Только в Америке, в армии, было по-иному. В суровой обстановке боевых походов, в сражениях, когда повсюду подстерегала опасность, там у него установились подлиннее товарищеские отношения с окружающими.
Особенно остро он испытал чувство, что он посторонний в родных местах, в дни, когда Иль-де-Франс постигло наводнение. Смирная речушка Нонет превратилась в бурный поток, сады Эрменонвиля залило полыми водами, на всех землях маркиза вода угрожала урожаю крестьян и арендаторов. Маркиз лично распоряжался, командовал, не разрешал себе ни часа сна, помогал крестьянам людьми, инструментом, деньгами. Фернан с изумлением наблюдал, что это ни в ком не вызывает ни малейшей признательности. Крестьяне не желали видеть, что отец, можно сказать, все силы напрягает для их блага. Недоверие их не рассеялось, сеньор и его сын оставались для них чужими.
Ах, если бы удалось сломить стену, стоящую между ним, Фернаном, и народом! Ему хотелось войти в непосредственное соприкосновение с людьми из народа, дружить с ними, ссориться, мириться.
Он знал народ по книгам, по разговорам, ни к чему не обязывающим, по моментам общей опасности, по неясным ощущениям. Но, в сущности, он народа не знал. Люди из народа всегда не так реагировали на вещи, как он предполагал. Братство! Он должен сравняться с ними, стать таким, как они, если он действительно хочет быть их братом.
Но прежде всего надо поближе узнать их.
Обстоятельства складывались благоприятно: власти города Санлиса искали кандидата на пост советника.

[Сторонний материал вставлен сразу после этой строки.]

(** ** Histogram analysis: the edges against the data *)

Lemma shared_bins_edges (input : list ndarray) (step : Q) (D : nat) :
  0 < step -> input <> [] -> Forall (uniform D) input ->
  (forall v, input <> [Arr1 v]) ->
  exists bins,
    shared_bins input step = Ok bins /\ length bins = D /\
    forall d, (d < D)%nat ->
      exists lo hi,
        is_min lo (column d (all_rows input)) /\
        is_max hi (column d (all_rows input)) /\
        nth d bins [] = edge_list lo step (ceil ((hi - lo) / step)).
Proof.
  intros Hstep Hne Hu H2d.
  destruct (stack_all_rows Hne Hu H2d) as [r [rest [Ex [Erows Hrows]]]].
  destruct (bin_edges_rows Hstep Hrows) as [bins [Eb [Lb Nb]]].
  exists bins. unfold shared_bins. rewrite Ex. cbn [bind].
  split; [assumption|]. split; [assumption|].
  intros d Hd.
  exists (fold_left Qmin (column d rest) (nth d r 0)),
         (fold_left Qmax (column d rest) (nth d r 0)).
  rewrite Erows.
  split; [apply (fold_min_is_min (column d rest) (nth d r 0))|].
  split; [apply (fold_max_is_max (column d rest) (nth d r 0))|].
  apply Nb. assumption.
Qed.

Lemma edge_list_nth (lo step : Q) (ctr : Z) (k : nat) :
  (k < Z.to_nat (ctr + 1))%nat ->
  nth k (edge_list lo step ctr) 0 = lo + inject_Z (Z.of_nat k) * step.
Proof.
  intros Hk. unfold edge_list, range.
  rewrite (nth_indep _ 0 (lo + inject_Z (Z.of_nat 0) * step))
    by (rewrite length_map, length_seq; assumption).
  rewrite (map_nth (fun j => lo + inject_Z (Z.of_nat j) * step)).
  rewrite seq_nth by assumption. reflexivity.
Qed.

Lemma edge_list_length (lo step : Q) (ctr : Z) :
  length (edge_list lo step ctr) = Z.to_nat (ctr + 1).
Proof. unfold edge_list, range. rewrite length_map, length_seq. reflexivity. Qed.

(** X12.  A dimension in which all pooled values of all classes coincide
    gets a single edge, hence no bin at all. *)
Theorem constant_column_single_edge (input : list ndarray) (step : Q)
        (D d : nat) :
  0 < step ->
  input <> [] ->
  Forall (uniform D) input ->
  (forall v, input <> [Arr1 v]) ->
  (d < D)%nat ->
  (forall row row', In row (all_rows input) -> In row' (all_rows input) ->
                    nth d row 0 == nth d row' 0) ->
  exists bins,
    shared_bins input step = Ok bins /\ length (nth d bins []) = 1%nat.
Proof.
  intros Hstep Hne Hu H2d Hd Hconst.
  destruct (shared_bins_edges Hstep Hne Hu H2d) as [bins [Eb [Lb Hb]]].
  exists bins. split; [assumption|].
  destruct (Hb d Hd) as [lo [hi [[Hlo _] [[Hhi _] Hnth]]]].
  rewrite Hnth, edge_list_length.
  unfold column in Hlo, Hhi.
  apply in_map_iff in Hlo. destruct Hlo as [row [Erow Hrow]].
  apply in_map_iff in Hhi. destruct Hhi as [row' [Erow' Hrow']].
  assert (Heq : hi == lo).
  { rewrite <- Erow, <- Erow'. apply Hconst; assumption. }
  assert (Hq : (hi - lo) / step == 0).
  { rewrite Heq. unfold Qdiv. ring. }
  unfold ceil. rewrite (Qceiling_comp _ _ Hq). reflexivity.
Qed.

Lemma constant_column_single_edge_witness :
  exists bins,
    shared_bins [Arr2 [[1; 5]; [2; 5]]; Arr1 [0; 5]] (1 # 2) = Ok bins /\
    length (nth 1 bins []) = 1%nat.
Proof.
  apply (@constant_column_single_edge
           [Arr2 [[1; 5]; [2; 5]]; Arr1 [0; 5]] (1 # 2) 2 1).
  - reflexivity.
  - discriminate.
  - repeat constructor; discriminate.
  - intros v H. discriminate H.
  - lia.
  - intros row row' Hr Hr'. simpl in Hr, Hr'.
    destruct Hr as [<-|[<-|[<-|[]]]]; destruct Hr' as [<-|[<-|[<-|[]]]];
      reflexivity.
Defined.

(** ** Normalization: empty histograms *)

Lemma amin_empty (c : ndarray) :
  entries c = [] -> amin c = Raise (ValueError zero_size_message).
Proof. intros H. unfold amin. rewrite H. reflexivity. Qed.

Lemma scan_loop_empty_raises :
  forall (count : list ndarray) (idxs : list nat) (mm : ext * ext),
    length idxs = length count ->
    (exists c, In c count /\ entries c = []) ->
    for_each (combine idxs count)
             (fun (p : nat * ndarray) (mm0 : ext * ext) =>
                lo <- amin (snd p) ;;
                let minm := if lt_ext lo (fst mm0) then Fin lo else fst mm0 in
                hi <- amax (snd p) ;;
                let maxm := if gt_ext hi (snd mm0) then Fin hi else snd mm0 in
                Ok (minm, maxm))
             mm
    = Raise (ValueError zero_size_message).
Proof.
  induction count as [|c count IH]; intros idxs mm Hlen [c0 [Hin He]];
    [destruct Hin|].
  destruct idxs as [|k idxs]; [discriminate|]. simpl.
  destruct (entries c) as [|x rest] eqn:Ec.
  - rewrite (amin_empty c Ec). reflexivity.
  - destruct (@amin_spec c) as [m [Em _]]; [congruence|].
    destruct (@amax_spec c) as [M [EM _]]; [congruence|].
    rewrite Em. cbn [bind]. rewrite EM. cbn [bind].
    apply IH; [simpl in Hlen; lia|].
    destruct Hin as [->|Hin]; [congruence|]. eauto.
Qed.
(** Virtual dispatch on the dynamic type of the object [c] points to.  A
    pointer that is null, dangling or not to a container runs the bodies of
    the base class. *)
Definition size (h : Heap) (c : ObjectPtr) : container_id :=
  match deref h c with
  | Some (ResidentContainer _ slots) => ResidentContainer_size slots
  | Some (FactoryContainer _ recipes) => FactoryContainer_size recipes
  | _ => Container_size
  end.

Definition item (c : ObjectPtr) (id : container_id) : M ObjectPtr :=
  λ h, match deref h c with
       | Some (ResidentContainer _ slots) => ResidentContainer_item slots id h
       | Some (FactoryContainer _ recipes) => FactoryContainer_item recipes id h
       | _ => Container_item id h
       end.

Definition returnItem (c : ObjectPtr) (id : container_id) (it : ObjectPtr)
  : M unit :=
  λ h, match deref h c with
       | Some (FactoryContainer _ _) => FactoryContainer_returnItem id it h
       | _ => Container_returnItem id it h
       end.

(** One borrow cycle: [item(id)] followed immediately by
    [returnItem(id, result)]. *)
Definition borrow_cycle (c : ObjectPtr) (id : container_id) : M ObjectPtr :=
  it ←ₘ item c id;
  returnItem c id it ;;ₘ
  ret it.

(** The object a call handed back, looked up in the heap the call left. *)
Definition pointee (r : ObjectPtr * Heap) : option Object := deref r.2 r.1.

(** ** Id-chain resolution *)

(** Modelled from the spec: the body of [lookupObject] is not in [Values.h],
    which only declares it.  "At each level, call [item(next_id)] on the
    current container; if the chain has more ids remaining, the retrieved
    object must itself satisfy [isContainer], else resolution fails; recurse
    into it as the new current container."  Intermediate containers are
    returned once the walk below them is over; the terminal object stays
    borrowed.  Here the id chain is already decoded from the stream. *)
Fixpoint lookupFrom (current : ObjectPtr) (chain : list container_id)
  : M ObjectPtr :=
  match chain with
  | [] => ret current
  | id :: rest =>
      λ h,
        if isContainer (deref h current)
        then (o ←ₘ item current id;
              match rest with
              | [] => ret o
              | _ => r ←ₘ lookupFrom o rest;
                     returnItem current id o ;;ₘ
                     ret r
              end) h
        else (NULL, h)
  end.
(** A host described by its platform, environment and disk content, in a
    UTF-8 locale; every text file holds the lines [log] and is read in one
    piece, every JSON file holds the document [config]. *)
Definition machine (plat : string) (env : gmap string string)
    (dirs files : list Path) (log : list string) (config : option json)
    : World := {|
  platform := plat;
  environ := env;
  home := Some "/home/trailblazer";
  kind_of := disk dirs files;
  listdir := fun _ => [];
  chunks_of := fun _ => [Str.join "" log];
  decode := Text.utf_8;
  json_of := fun _ => config;
  bind_fails := fun _ _ => false;
  http_get := fun _ => Some URLError;
  tkinter := false;
  shell_fails := fun _ => None
|}.

Definition override_with_games : World :=
  machine "linux" {[ "GAME_PATH" := "/opt/hsr" ]}
    [["/"; "opt"; "hsr"]; ["/"; "opt"; "hsr"; "Games"]] [] [] None.

(** The override names a path that does not exist. *)
Definition override_dangling : World :=
  machine "win32" {[ "GAME_PATH" := "/opt/hsr/" ]} [] [] [] None.

Definition log_regex : Re.regex :=
  Re.compile "Loading player data from " "/StarRail_Data/data.unity3d".



(** A line of a text file, with its line end. *)
Definition eol (s : string) : string := s +:+ String Str.newline EmptyString.


Definition sample_log : list string :=
  [eol "[Subsystems] Discovering subsystems at path C:/StarRail_Data/UnitySubsystems";
   eol "Loading player data from /opt/games/StarRail/StarRail_Data/data.unity3d";
   eol "Loading player data from /second/StarRail_Data/data.unity3d"].



(** The launcher's [config.json] under the home directory [h]. *)
Definition launcher_config (w : World) (h : string) : Path :=
  path_of w h ++ [".local"; "share"; "honkers-railway-launcher"; "config.json"].

(** [config['game']['path'][region]] *)
Definition region_path (config : json) (region : string) : comp json :=
  getitem3 config "game" "path" region.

В обязанности советника входило не только представлять интересы города в многочисленных переговорах с вышестоящими инстанциями, но и консультировать горожан и крестьян, жителей ближайшей округи. Фернан предложил свою кандидатуру.
Маркиз осторожно выразил предположение, что, быть может, правильнее было бы поступить на службу в министерство финансов или в военное министерство, это открыло бы перед Фернаном верный путь к быстрой и блестящей карьере. Но Фернан не внял совету отца, и тот не настаивал на своем. Наоборот, сделал вид, что понимает мотивы сына. Перед друзьями он хвалил сына, говорил, что Фернан выказал себя истинным учеником Жан-Жака: он стремится быть ближе к народу и поэтому предпочел скромные дела маленького славного городка Санлиса блестящим придворным постам.
Фернан настолько добросовестно отнесся к своему новому назначению, что даже переехал в Санлис. Он мог бы там поселиться в одном из пустующих дворянских особняков, но предпочел скромный сельский домик на городской окраине.
Городские сановники – епископ, председатель окружного суда, мэр – чувствовали себя польщенными, что могут причислить к своим согражданам будущего эрменонвильского сеньора. Местные столпы умственной жизни – историограф, поэт, публицист – рассчитывали привлечь Фернана в свой круг. Но добровольно выбранный пост отнимал у него все время. Он встречался только с мелкими ремесленниками, крестьянами, лавочниками, писцами, нуждавшимися в его советах. Он старался помочь им не только в защите их прав, но и в их повседневных заботах. Он смиренно и упорно добивался дружбы мелкого люда.